Kudanminami 1-chōme is situated on the easternmost part of the Kudanminami district. The Nishinomaru Park is situated to the west. This subdistrict is home to a number of office buildings, facilities, and public institutions.
- Chiyoda Ward Office
- Chiyoda Kaikan
- Kudan Kaikan
- Kudan Common Government Office Building
- Kudan Common Government Office Building No.2 (Tokyo Legal Affairs Bureau)
- Kudan Common Government Office Building No.3
- Aozora Bank Head Office
- Kudan Social Education Center
- Kudan Post Office
- Japan War-Bereaved Families Association headquarters

Kudanminami 2, 3 and 4 are part of the Banchō area.

===Kudanminami 2-chōme===
The Nishinomaru Park is situated to the east.

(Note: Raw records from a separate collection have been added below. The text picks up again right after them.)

(* ===== verification/Durability.v ===== *)
(** * The durability of writes (src/server/request_dispatcher.cpp)

    What a write handler leaves behind on each of its paths, and that the
    records it logs rebuild the stores: the stores are a fold of the effects of
    the logged commands, live and in replay alike. *)

From S2P Require Import CommandParser.
From S2P Require Import Prelude RingBuffer Lru DedupCache StateCache EventStore Floats CoOccurrence Wal Metadata FilterParser.
From S2P Require Import Command WalCodec Distance VectorStore SimilarityResult ResultCompressor Md5 CacheKeys SimilarityCache QueryResults.
From S2P Require Import Dispatcher.
Import EventStore(EventType, ADD, SET, DEL, Event, Clock, mono, wall, PreparedEvent, p_deduped, p_event, IngestResult).
Import Command Wal(WalOpType, WalRecord, MkRecord, kCoOccurrenceMaintenance).
#[local] Open Scope Z_scope.

(** ** The effect of a command *)

Section effects.
Context {order : IterOrder} {libm : Floats.Libm} {impl : Distance.DistanceFunctions} {libc : FilterParser.Strtod}.

Definition effect_ingest (cfg : option ServerConfig) (r : IngestResult) (s : Stores) : Stores :=
  match cfg with
  | Some cfg =>
    on_co_index
      (CoOccurrence.ApplyIngestedEvent (EventStore.prior_events r) (EventStore.stored_event r) (ingest_options cfg)) s
  | None => s
  end.

(** The stores after a command whose checks have passed. *)
Definition effect (cfg : option ServerConfig) (clk : Clock) (cmd : Command) (s : Stores) : Stores :=
  match c_type cmd with
  | kEvent =>
    match event_store s with
    | None => s
    | Some es =>
      let '(r, es) := AddEvent clk cmd (c_score cmd) (c_event_type cmd) (default 0 (c_timestamp cmd)) es in
      let s := set_event_store es s in
      match r with
      | Ok r => if EventStore.deduped r then s else effect_ingest cfg r s
      | Unexpected _ => s
      end
    end
  | kVecset =>
    match vector_store s with
    | None => s
    | Some vs =>
      let s := set_vector_store (VectorStore.SetVector (c_id cmd) (c_vector cmd) false vs).2 s in
      match c_metadata cmd with
      | Some meta => on_metadata_store (Metadata.MetaSet (c_id cmd) meta) s
      | None => s
      end
    end
  | kVecdel =>
    match vector_store s with
    | None => s
    | Some vs =>
      on_metadata_store (Metadata.MetaDelete (c_id cmd))
        (set_vector_store (VectorStore.Defragment (VectorStore.DeleteVector (c_id cmd) vs).2) s)
    end
  | kMetaset =>
    match metaset_value cmd with
    | Ok meta => on_metadata_store (Metadata.MetaSet (c_id cmd) meta) s
    | Unexpected _ => s
    end
  | _ => s
  end.

(** The checks a handler makes before it logs. *)
Definition accepts (cmd : Command) (s : Stores) : Prop :=
  match c_type cmd with
  | kEvent =>
    is_Some (event_store s) ∧ EventStore.ValidateEvent (c_ctx cmd) (c_id cmd) (c_score cmd) (c_event_type cmd) = Ok tt
  | kVecset =>
    ∃ vs, vector_store s = Some vs ∧ VectorStore.ValidateVector vs (c_id cmd) (c_vector cmd) = Ok tt
  | kVecdel => ∃ vs, vector_store s = Some vs ∧ is_Some (VectorStore.GetCompactIndex (c_id cmd) vs)
  | kMetaset =>
    (∃ vs, vector_store s = Some vs ∧ is_Some (VectorStore.GetCompactIndex (c_id cmd) vs)) ∧
    is_Some (metadata_store s) ∧ is_ok (metaset_value cmd) = true
  | _ => False
  end.

(** An event as it is logged: its timestamp is set, and a deletion has score 0. *)
Definition resolved_event (cmd : Command) : Prop :=
  c_type cmd = kEvent → default 0 (c_timestamp cmd) ≠ 0 ∧ (c_event_type cmd = DEL → c_score cmd = 0).
End effects.

(** ** The outcomes of a write *)

Section outcomes.
Context {E W : Type} {order : IterOrder} {log : AppendLog W} {engine : Engine E} {libm : Floats.Libm}
  {impl : Distance.DistanceFunctions} {libc : FilterParser.Strtod} {layout : SimilarityCache.Layout}.
Implicit Types (c : HandlerContext E W) (cmd : Command).

(** The command as it is logged. *)
Definition resolve (at_ : Readings) (cmd : Command) (c : HandlerContext E W) : Command :=
  match c_type cmd, event_store (stores c) with
  | kEvent, Some es =>
    match EventStore.PrepareEvent (at_prepare at_) (c_ctx cmd) (c_id cmd) (c_score cmd) (c_event_type cmd)
            (default 0 (c_timestamp cmd)) es with
    | Ok p => wal_command cmd (p_event p)
    | Unexpected _ => cmd
    end
  | _, _ => cmd
  end.
Definition is_timeline_created (ev : Event) : bool :=
  match ev with Constructed (TimelineViewModel _ _) => true | _ => false end.

(** Whether [openTimeline()] has resolved. *)
Definition is_opened (i : Input) : bool :=
  match i with openTimeline_settled (Resolved _) => true | _ => false end.

Definition is_dispose (i : Input) : bool :=
  match i with call_dispose => true | _ => false end.

(** What the callback of the pick observable adds to the trace: disposals,
    constructions of call view models and changes. *)
Definition of_call (ev : Event) : bool :=
  match ev with
  | Disposed _ | Constructed (CallViewModel _ _) | EmitChange _ _ => true
  | _ => false
  end.

(** ** Tiles *)

Section tiles.
Context {Entry TileClass : Type}.

(** [this._tileClassForEntry], the function of the options or the default
    one (line 38); it is what [_tileOptions.tileClassForEntry] is (line 84). *)
Variable tileClassForEntry : Entry → option TileClass.

(** [new Tile(entry, this._tileOptions)]: the tile classes are not part of
    the sources, the new tile is kept as what it is constructed from. *)
Record Tile := {
  tile_class : TileClass;
  tile_entry : Entry;
  tile_options : nat
}.

(** [_createTile], lines 188-195; [None] is [undefined]. *)
Definition _createTile (entry : Entry) (s : State) : option Tile :=
  match _tileOptions s with
  | Some options =>
      match tileClassForEntry entry with
      | Some T => Some {| tile_class := T; tile_entry := entry; tile_options := options |}
      | None => None
      end
  | None => None
  end.

End tiles.

(** ** Replying *)

(** [startReply], lines 345-349: the call of [setReplyingTo] that it makes,
    with its receiver and its argument; [None] when it makes none. *)
Definition startReply (entry : nat) (s : State) : option (option Obj * nat) :=
  if negb (isArchived (_room s)) then Some (_composerVM s, entry) else None.

(** ** Further invariants of the event loop *)

(** The room and the composer are those of the constructor. *)
Definition Inv_fixed (room : Room) (s : State) : Prop :=
  _room s = room ∧ _composerVM s = Some (composer_of room).

(** Until [dispose()] the callback of the pick observable is subscribed,
    and the call view model follows the pick. *)
Definition Inv_pick (s : State) : Prop :=
  isDisposed s = false → subscribed s = true ∧ follows_pick s.

(** [_onRoomChange] is registered from [load()] to [dispose()]. *)
Definition Inv_listen (s : State) : Prop :=
  listening s = loadCalled s && negb (isDisposed s).

(** The unread-clear of an archived room. *)
Definition Inv_archived (s : State) : Prop :=
  isArchived (_room s) = true → timeouts s = [] ∧ _clearUnreadTimout s = None.

(** The calls of [clearUnread()] and the timeouts of the clock. *)
Definition Inv_clears (s : State) : Prop :=
  count is_clearUnread (trace s) = tally isElapsed (timeouts s)
  ∧ created (trace s) = (λ t, (t, 2000)) <$> seq 0 (length (timeouts s)).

Kudanminami 3-chōme is situated to the west.
- Embassy of India
- Kudanzaka Hospital
- High School attached to Nishogakusha University
- Branch Government Office of the Ministry of Agriculture, Forestry and Fisheries
- Chidorigafuchi Moat Path

===Kudanminami 3-chōme===
This subdistrict is situated on the west of Kudanminami.

===Kudanminami 4-chōme===
This subdistrict is situated on the westernmost part of Kudanminami, bordering its 3-chōme to the east and Gobanchō to the west.
- Main branch of Nihon University
- Kōjimachi Post Office

==Education==
Chiyoda Board of Education operates public elementary and junior high schools. Fujimi Elementary School (富士見小学校) is the zoned elementary school for Kudanminami 1-chōme while Kudan Elementary School (千代田区立九段小学校) is the zoned elementary school for Kudanminami 2-4 chōme. There is a freedom of choice system for junior high schools in Chiyoda Ward, and so there are no specific junior high school zones.